▶ **Activity**: Pull out from the material below all lines with "wire".

▶ **Exercise data**:
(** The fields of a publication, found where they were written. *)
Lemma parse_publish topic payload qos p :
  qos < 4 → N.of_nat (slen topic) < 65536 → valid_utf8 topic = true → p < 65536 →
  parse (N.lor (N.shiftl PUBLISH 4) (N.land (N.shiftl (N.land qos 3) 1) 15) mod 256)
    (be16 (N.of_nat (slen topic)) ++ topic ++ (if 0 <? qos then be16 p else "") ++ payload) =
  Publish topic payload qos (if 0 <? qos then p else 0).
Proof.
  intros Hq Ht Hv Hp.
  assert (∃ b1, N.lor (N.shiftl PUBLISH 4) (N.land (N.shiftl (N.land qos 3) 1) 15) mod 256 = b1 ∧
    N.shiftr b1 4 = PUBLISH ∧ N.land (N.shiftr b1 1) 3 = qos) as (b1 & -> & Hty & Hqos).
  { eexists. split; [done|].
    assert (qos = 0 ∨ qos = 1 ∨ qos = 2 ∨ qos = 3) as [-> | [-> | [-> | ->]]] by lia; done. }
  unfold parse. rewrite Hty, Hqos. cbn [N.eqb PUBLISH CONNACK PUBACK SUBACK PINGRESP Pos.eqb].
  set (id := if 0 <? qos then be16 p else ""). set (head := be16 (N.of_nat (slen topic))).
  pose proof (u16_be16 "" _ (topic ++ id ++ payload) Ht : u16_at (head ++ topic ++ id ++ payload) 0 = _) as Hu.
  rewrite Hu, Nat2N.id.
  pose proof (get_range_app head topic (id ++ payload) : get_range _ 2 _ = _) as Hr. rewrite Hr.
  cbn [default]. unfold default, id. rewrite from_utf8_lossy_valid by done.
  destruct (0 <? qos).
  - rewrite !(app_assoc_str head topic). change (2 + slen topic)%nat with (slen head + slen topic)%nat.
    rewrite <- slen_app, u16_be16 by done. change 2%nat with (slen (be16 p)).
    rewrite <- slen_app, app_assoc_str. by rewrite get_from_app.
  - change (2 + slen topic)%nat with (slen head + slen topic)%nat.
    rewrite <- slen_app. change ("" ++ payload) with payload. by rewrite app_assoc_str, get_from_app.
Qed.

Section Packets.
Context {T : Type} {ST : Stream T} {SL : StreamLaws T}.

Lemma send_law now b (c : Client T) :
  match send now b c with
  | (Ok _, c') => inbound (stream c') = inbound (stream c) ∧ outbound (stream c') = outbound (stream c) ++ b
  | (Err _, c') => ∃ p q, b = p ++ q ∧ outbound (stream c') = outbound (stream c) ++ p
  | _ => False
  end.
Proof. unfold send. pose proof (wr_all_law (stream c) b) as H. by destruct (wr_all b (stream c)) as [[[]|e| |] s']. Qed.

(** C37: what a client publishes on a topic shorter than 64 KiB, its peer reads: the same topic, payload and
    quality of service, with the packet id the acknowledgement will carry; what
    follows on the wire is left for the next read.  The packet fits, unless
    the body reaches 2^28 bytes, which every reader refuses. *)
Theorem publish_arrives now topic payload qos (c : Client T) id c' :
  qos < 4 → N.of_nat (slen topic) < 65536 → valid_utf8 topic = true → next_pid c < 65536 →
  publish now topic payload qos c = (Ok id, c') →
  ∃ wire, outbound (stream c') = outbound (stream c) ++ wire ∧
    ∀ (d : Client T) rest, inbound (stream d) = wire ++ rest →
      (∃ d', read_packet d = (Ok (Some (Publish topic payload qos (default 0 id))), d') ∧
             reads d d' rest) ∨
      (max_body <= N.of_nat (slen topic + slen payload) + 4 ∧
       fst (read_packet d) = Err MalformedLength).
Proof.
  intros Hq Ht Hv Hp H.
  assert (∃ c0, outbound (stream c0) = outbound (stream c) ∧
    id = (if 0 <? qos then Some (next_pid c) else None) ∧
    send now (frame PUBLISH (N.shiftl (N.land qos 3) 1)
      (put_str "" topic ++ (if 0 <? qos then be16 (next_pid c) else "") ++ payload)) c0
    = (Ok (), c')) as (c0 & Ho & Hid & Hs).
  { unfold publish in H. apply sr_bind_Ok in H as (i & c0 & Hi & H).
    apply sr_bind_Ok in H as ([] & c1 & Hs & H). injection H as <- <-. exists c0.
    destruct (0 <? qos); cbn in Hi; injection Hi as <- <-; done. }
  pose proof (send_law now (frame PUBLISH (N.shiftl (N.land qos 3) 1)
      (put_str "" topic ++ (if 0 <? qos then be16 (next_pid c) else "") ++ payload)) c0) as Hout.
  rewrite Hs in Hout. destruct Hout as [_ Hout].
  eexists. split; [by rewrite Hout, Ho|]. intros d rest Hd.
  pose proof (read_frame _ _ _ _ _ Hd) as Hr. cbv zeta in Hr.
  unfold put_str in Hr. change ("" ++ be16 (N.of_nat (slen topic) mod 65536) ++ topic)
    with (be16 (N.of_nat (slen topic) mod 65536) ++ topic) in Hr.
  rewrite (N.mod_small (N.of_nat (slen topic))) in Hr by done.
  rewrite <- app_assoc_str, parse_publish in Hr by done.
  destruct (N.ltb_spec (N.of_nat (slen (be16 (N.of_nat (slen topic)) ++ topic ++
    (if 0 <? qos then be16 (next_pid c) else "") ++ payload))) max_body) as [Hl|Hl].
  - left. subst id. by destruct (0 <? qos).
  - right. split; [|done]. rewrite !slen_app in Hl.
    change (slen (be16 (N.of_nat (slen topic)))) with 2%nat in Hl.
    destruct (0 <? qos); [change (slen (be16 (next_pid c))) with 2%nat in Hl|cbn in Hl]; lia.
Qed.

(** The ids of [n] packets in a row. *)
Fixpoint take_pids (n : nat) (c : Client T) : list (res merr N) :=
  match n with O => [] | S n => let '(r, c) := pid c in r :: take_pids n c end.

▶ **Problem solution**:
    follows on the wire is left for the next read.  The packet fits, unless
  ∃ wire, outbound (stream c') = outbound (stream c) ++ wire ∧
    ∀ (d : Client T) rest, inbound (stream d) = wire ++ rest →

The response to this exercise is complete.